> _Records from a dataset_
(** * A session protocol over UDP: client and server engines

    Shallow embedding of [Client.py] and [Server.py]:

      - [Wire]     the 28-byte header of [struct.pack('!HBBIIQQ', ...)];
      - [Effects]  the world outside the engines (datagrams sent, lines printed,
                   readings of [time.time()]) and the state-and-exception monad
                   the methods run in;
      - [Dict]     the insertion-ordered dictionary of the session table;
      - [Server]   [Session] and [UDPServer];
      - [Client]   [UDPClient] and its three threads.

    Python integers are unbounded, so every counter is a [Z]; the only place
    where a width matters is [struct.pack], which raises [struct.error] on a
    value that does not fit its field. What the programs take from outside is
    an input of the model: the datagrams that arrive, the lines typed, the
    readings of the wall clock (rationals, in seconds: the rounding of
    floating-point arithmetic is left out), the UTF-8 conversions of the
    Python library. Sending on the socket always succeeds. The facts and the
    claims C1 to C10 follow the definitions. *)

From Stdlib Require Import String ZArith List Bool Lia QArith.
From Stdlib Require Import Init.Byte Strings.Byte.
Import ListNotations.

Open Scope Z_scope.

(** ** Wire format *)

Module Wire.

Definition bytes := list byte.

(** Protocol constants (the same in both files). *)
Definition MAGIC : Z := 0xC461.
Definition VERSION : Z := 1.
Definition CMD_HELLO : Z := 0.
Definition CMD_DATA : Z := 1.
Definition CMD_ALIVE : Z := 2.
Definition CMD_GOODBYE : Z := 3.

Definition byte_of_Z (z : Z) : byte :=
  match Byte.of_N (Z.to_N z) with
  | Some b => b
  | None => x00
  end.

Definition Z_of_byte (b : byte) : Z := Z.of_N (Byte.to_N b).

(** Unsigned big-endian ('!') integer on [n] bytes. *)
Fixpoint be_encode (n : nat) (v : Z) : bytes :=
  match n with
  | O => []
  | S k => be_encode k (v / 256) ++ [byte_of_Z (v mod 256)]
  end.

> _Work instructions_
Word for word, reproduce every record shown above.

> _Your response_
(** * A session protocol over UDP: client and server engines

    Shallow embedding of [Client.py] and [Server.py]:

      - [Wire]     the 28-byte header of [struct.pack('!HBBIIQQ', ...)];
      - [Effects]  the world outside the engines (datagrams sent, lines printed,
                   readings of [time.time()]) and the state-and-exception monad
                   the methods run in;
      - [Dict]     the insertion-ordered dictionary of the session table;
      - [Server]   [Session] and [UDPServer];
      - [Client]   [UDPClient] and its three threads.

    Python integers are unbounded, so every counter is a [Z]; the only place
    where a width matters is [struct.pack], which raises [struct.error] on a
    value that does not fit its field. What the programs take from outside is
    an input of the model: the datagrams that arrive, the lines typed, the
    readings of the wall clock (rationals, in seconds: the rounding of
    floating-point arithmetic is left out), the UTF-8 conversions of the
    Python library. Sending on the socket always succeeds. The facts and the
    claims C1 to C10 follow the definitions. *)

From Stdlib Require Import String ZArith List Bool Lia QArith.
From Stdlib Require Import Init.Byte Strings.Byte.
Import ListNotations.

Open Scope Z_scope.

(** ** Wire format *)

Module Wire.

Definition bytes := list byte.

(** Protocol constants (the same in both files). *)
Definition MAGIC : Z := 0xC461.
Definition VERSION : Z := 1.
Definition CMD_HELLO : Z := 0.
Definition CMD_DATA : Z := 1.
Definition CMD_ALIVE : Z := 2.
Definition CMD_GOODBYE : Z := 3.

Definition byte_of_Z (z : Z) : byte :=
  match Byte.of_N (Z.to_N z) with
  | Some b => b
  | None => x00
  end.

Definition Z_of_byte (b : byte) : Z := Z.of_N (Byte.to_N b).

(** Unsigned big-endian ('!') integer on [n] bytes. *)
Fixpoint be_encode (n : nat) (v : Z) : bytes :=
  match n with
  | O => []
  | S k => be_encode k (v / 256) ++ [byte_of_Z (v mod 256)]
  end.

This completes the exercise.